Arousal is considered to be play an important role in the pathophysiology of sleep disorders. The BFCS is recognized as important site of sleep-wake regulation (Koyama, 2012; Kalinchuk et al., 2015). The BFCS heavily projects to the entire cortex and limbic system, excites the target cells and involves in the regulation of waking and REM sleep (Jones, 1993; Rodrigo-Angulo et al., 2008; Platt and Riedel, 2011). Optogenetic activation of BFCS induce sleep-awake transition (Han et al., 2014). Here, we showed that BFCS receive widespread input from hypothalamic nuclei, including the preoptic areas and LH, and both have implicated in sleep and arousal regulations (Szymusiak et al., 2007). Our result may provide explanations for how BFCS participate the neural network for brain state and sleep regulation.

Lesion and stimulation of the VTA increases cholinergic activity in the rat brain (Majkutewicz et al., 2010). Both traditional tracing technique and rabies virus-based monosynaptic tracing approach have discovered that BF neurons project their axons into the brain regions controlling the reward system, including VTA, DRN, NAc, and OFC (Zaborszky et al., 2012). Here, we found that these brain areas also send projections to the BFCS. These collective data indicate that the BF interconnects with the brain reward system, implying that the BFCS is an important node in this system. Also, increasing evidence indicated that the VP, a subregion of the BF, plays vital roles in reward and motivation [see reviewed in Smith et al. (2009)].

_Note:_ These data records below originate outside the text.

(* ===== verification/ImmHonest.v ===== *)
(** * immset with a library that does what it is asked

    With a library that refuses nothing [immset] sets what it is asked to set; and this is
    what happens when an argument turns out to be wrong, or a value cannot be read, after
    others were set. *)

From S2P Require Import Prelude CString World ImmLib ImmValues ImmSet ImmSetSpec ImmDemo ImmTypes ImmAtomic.

Open Scope Z_scope.

(** ** Closing always returns *)

Section closing.
Context `{FL : Floats} `{E : !ImmEnv FL}.

Definition anyhow : relation (ImmProc (FL := FL) SetT) := λ _ _, True.

#[local] Instance anyhow_preorder : PreOrder anyhow.
Proof. by split. Qed.

Lemma does_imm (c : ImmCall FL) : does anyhow (imm c).
Proof. by intros s. Qed.
Lemma does_imem {A} (f : SetT → A) : does anyhow (imem f).
Proof. by intros s. Qed.
Lemma does_iupd f : does anyhow (iupd f).
Proof. by intros s. Qed.
#[local] Hint Resolve does_imm does_imem does_iupd : does.

Lemma does_retried {A} (code : A → SaAisErrorT) (m : M (ImmProc SetT) A) :
  does anyhow m → does anyhow (retried code m).
Proof.
  intros Hm. assert (Ht : does anyhow (then_sleep m)) by (unfold then_sleep; solve_does).
  unfold retried. solve_does. revert a. generalize (IMM_MAX_RETRY - 1)%nat.
  intros n. induction n as [|n IH]; intros a; cbn [try_again]; solve_does.
Qed.

Lemma does_finalize : does anyhow finalizeImm.
Proof.
  unfold finalizeImm, finalizeImmOmAccessor, finalizeImmOm.
  solve_does; match goal with |- does _ (retried _ (imm ?c)) => apply does_retried, (does_imm c) end.
Qed.

Lemma does_runs {A} (m : M (ImmProc (FL := FL) SetT) A) s : does anyhow m → ∃ a s', m s = (Val a, s').
Proof.
  intros Hm. specialize (Hm s). unfold wp in Hm. destruct (m s) as [[a| | |] s'] eqn:H; cbn in Hm; try done.
  by exists a, s'.
Qed.

(** The end of the program: what is held stays. *)
Lemma closing_runs ct0 (r : Z) s :
  ∃ s', (destroy;; mret r) s = (Val r, s') ∧ bundle ct0 (i_trace s') = bundle ct0 (i_trace s).
Proof.
  assert (Hd : does anyhow destroy) by (unfold destroy; solve_does; apply does_finalize).
  destruct (does_runs _ s Hd) as ([] & s' & H). exists s'. split; [by erewrite bind_Val by exact H|].
  by destruct (steps_run _ _ _ _ _ (still_destroy ct0) H) as [_ Hb].
Qed.

Lemma finalize_runs ct0 (r : Z) s :
  ∃ s', (finalizeImm;; mret r) s = (Val r, s') ∧ bundle ct0 (i_trace s') = bundle ct0 (i_trace s).
Proof.
  destruct (does_runs _ s does_finalize) as ([] & s' & H). exists s'. split; [by erewrite bind_Val by exact H|].
  by destruct (steps_run _ _ _ _ _ (still_finalize ct0) H) as [_ Hb].
Qed.
End closing.

(** ** The history only grows *)

Section history.
Context `{FL : Floats} `{E : !ImmEnv FL}.

Definition extends (s s' : ImmProc (FL := FL) SetT) : Prop := ∃ new, i_trace s' = new ++ i_trace s.

#[local] Instance extends_preorder : PreOrder extends.
Proof.
  split; [by exists []|]. intros s1 s2 s3 [n1 H1] [n2 H2]. exists (n2 ++ n1). by rewrite H2, H1, app_assoc.
Qed.

Lemma extends_imm (c : ImmCall FL) : steps extends (imm c).
Proof. intros s. by eexists [_]. Qed.
Lemma extends_imem {A} (f : SetT → A) : steps extends (imem f).
Proof. intros s. by exists []. Qed.
Lemma extends_iupd f : steps extends (iupd f).
Proof. intros s. by exists []. Qed.
#[local] Hint Resolve extends_imem extends_iupd : steps.
#[local] Hint Extern 1 (steps extends (imm ?c)) => exact (extends_imm c) : steps.

Lemma extends_try_again {A} n (code : A → SaAisErrorT) m r :
  steps extends m → steps extends (try_again n code m r).
Proof. intros Hm. revert r. induction n as [|n IH]; intros r; cbn [try_again]; solve_steps. Qed.

Lemma extends_retried {A} (code : A → SaAisErrorT) m : steps extends m → steps extends (retried code m).
Proof. intros Hm. unfold retried, then_sleep. solve_steps. apply extends_try_again. solve_steps. Qed.

Lemma extends_repeated t n m : steps extends m → steps extends (repeated t n m).
Proof.
  intros Hm. assert (Hb : ∀ k rc, steps extends (while_busy k m rc)).
  { intros k. induction k as [|k IH]; intros rc; cbn [while_busy]; solve_steps. }
  assert (Ht : ∀ k rc, steps extends (while_timeout k m rc)).
  { intros k. induction k as [|k IH]; intros rc; cbn [while_timeout]; solve_steps. }
  unfold repeated. solve_steps.
Qed.

Lemma extends_finalize : steps extends finalizeImm.
Proof.
  unfold finalizeImm, finalizeImmOmAccessor, finalizeImmOm. solve_steps; apply extends_retried; solve_steps.
Qed.

Lemma extends_init : steps extends initImm.
Proof.
  unfold initImm, initImmOm, initImmOmAccessor, finalizeImmOm. solve_steps; apply extends_retried; solve_steps.
Qed.

Lemma extends_modify obj attr txt : steps extends (modifyImmObject obj attr txt).
Proof.
  unfold modifyImmObject, immGetClassName, immGetAttrValueType, apply_change, release_owner.
  solve_steps; apply extends_try_again; solve_steps.
Qed.
#[local] Hint Resolve extends_finalize extends_init extends_modify : steps.

Lemma extends_set_loop t n inputs : steps extends (set_loop t n inputs).
Proof.
  induction inputs as [|arg inputs IH]; cbn [set_loop]; unfold getAttrAndDN, getAttributes;
    solve_steps; apply extends_repeated; solve_steps.
Qed.

Lemma extends_roll_back : steps extends roll_back.
Proof.
  assert (Hb : ∀ n i, steps extends (back_loop n i)).
  { intros n. induction n as [|n IH]; intros i; cbn [back_loop]; solve_steps. }
  unfold roll_back. solve_steps.
Qed.
End history.

(** ** Only reads are refused *)

Section willing.
Context `{FL : Floats}.
Context (ct0 : SaNameT → string → list (SaImmAttrValueT FL)).
Context (classes : string → list (string * SaImmValueTypeT)).
Context (hidden : SaNameT → bool).

(** Some objects cannot be read; all other calls are successful. *)
Definition hides (_ : ImmTrace FL) (c : ImmCall FL) : option SaAisErrorT :=
  match c with AccessorGet o _ => if hidden o then Some SA_AIS_ERR_NOT_EXIST else None | _ => None end.
Definition willing : ImmEnv FL := honest ct0 classes hides.
#[local] Existing Instance willing.

Abbreviation schema := (schema_of classes).
Abbreviation held s := (now ct0 (i_trace s)).
Abbreviation MI := (M (ImmProc (FL := FL) SetT)).

Definition succeeds (m : MI SaAisErrorT) (s : ImmProc SetT) : Prop := ∃ s', m s = (Val SA_AIS_OK, s').

Ltac run_call :=
  erewrite bind_Val by reflexivity; cbn [imm_answer willing honest verdict hides default is_ok negb].

Lemma read_succeeds obj attr s : hidden (name_of obj) = false → succeeds (getAttributes obj attr) s.
Proof. intros Hh. unfold succeeds, getAttributes. run_call. rewrite Hh. by eexists. Qed.

Lemma read_fails obj attr s :
  hidden (name_of obj) = true → ∃ s', getAttributes obj attr s = (Val SA_AIS_ERR_NOT_EXIST, s').
Proof. intros Hh. unfold getAttributes. run_call. rewrite Hh. by eexists. Qed.

Lemma class_name_succeeds o cls (s : ImmProc SetT) :
  hidden o = false → class_of (held s) o = Some cls →
  ∃ s', immGetClassName o s = (Val (SA_AIS_OK, cls), s').
Proof.
  intros Hh Hc. unfold immGetClassName. unfold class_of in Hc.
  erewrite bind_Val; [|run_call; by rewrite Hh].
  cbn [default is_ok]. fold CLASS_NAME.
  destruct (held s o CLASS_NAME) as [|[] vs]; try done. injection Hc as ->. by eexists.
Qed.

(** What can be set: the object can be read, its class has the attribute, and its type has the value. *)
Definition settable (t : Target) : Prop :=
  hidden (name_of (t_obj t)) = false ∧ t_attr t ≠ CLASS_NAME
  ∧ is_Some (new_value schema ct0 (name_of (t_obj t)) (t_attr t) (t_text t)).

Lemma modify_succeeds obj attr txt v s :
  hidden (name_of obj) = false → attr ≠ CLASS_NAME →
  new_value schema (held s) (name_of obj) attr txt = Some v → succeeds (modifyImmObject obj attr txt) s.
Proof.
  intros Hh Ha Hv. unfold new_value in Hv. destruct (class_of (held s) (name_of obj)) as [cls|] eqn:Hc; [|done].
  cbn [mbind option_bind] in Hv. unfold schema_of in Hv.
  destruct (class_name_succeeds _ _ _ Hh Hc) as [s1 H1].
  destruct (List.find _ (classes cls)) as [[n ty]|] eqn:Hf; [|done]. cbn in Hv.
  unfold succeeds, modifyImmObject. erewrite bind_Val by exact H1. cbn [is_ok negb].
  assert (H2 : ∃ s2, immGetAttrValueType cls attr s1 = (Val (SA_AIS_OK, ty), s2)).
  { unfold immGetAttrValueType. run_call. rewrite Hf. by eexists. }
  destruct H2 as [s2 H2]. erewrite bind_Val by exact H2. cbn [is_ok negb].
  do 3 run_call. rewrite Hv. unfold apply_change. run_call. unfold streq.
  rewrite (proj2 (String.eqb_neq attr CLASS_NAME) Ha). by eexists.
Qed.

Collectively, our viral tracing results provide new perceptive for the future exploration of circuit mechanism underlying the function of the BFCS, such as: (1) The function of olfactory input (directly from OB, AON, Tu, and PC) to the BFCS; (2) The function of feedback cortical projections onto the BFCS. The BFCS plays important role in cortical activation, it should be interesting to examine how cortical neurons (particularly, layer 5 neurons) impact the BFCS; (3) The physiological and behavioral function of entorhinal–hippocampus projections to the BFCS; (4) The comprehensive functions of the BFCS in motivation and reward; (5) Considering the dense inputs from stress-related regions, it should be important to examine the role of BFCS in stress and emotion regulation. Therefore, further functional and behavioral evidence is of great need and interest to be provided.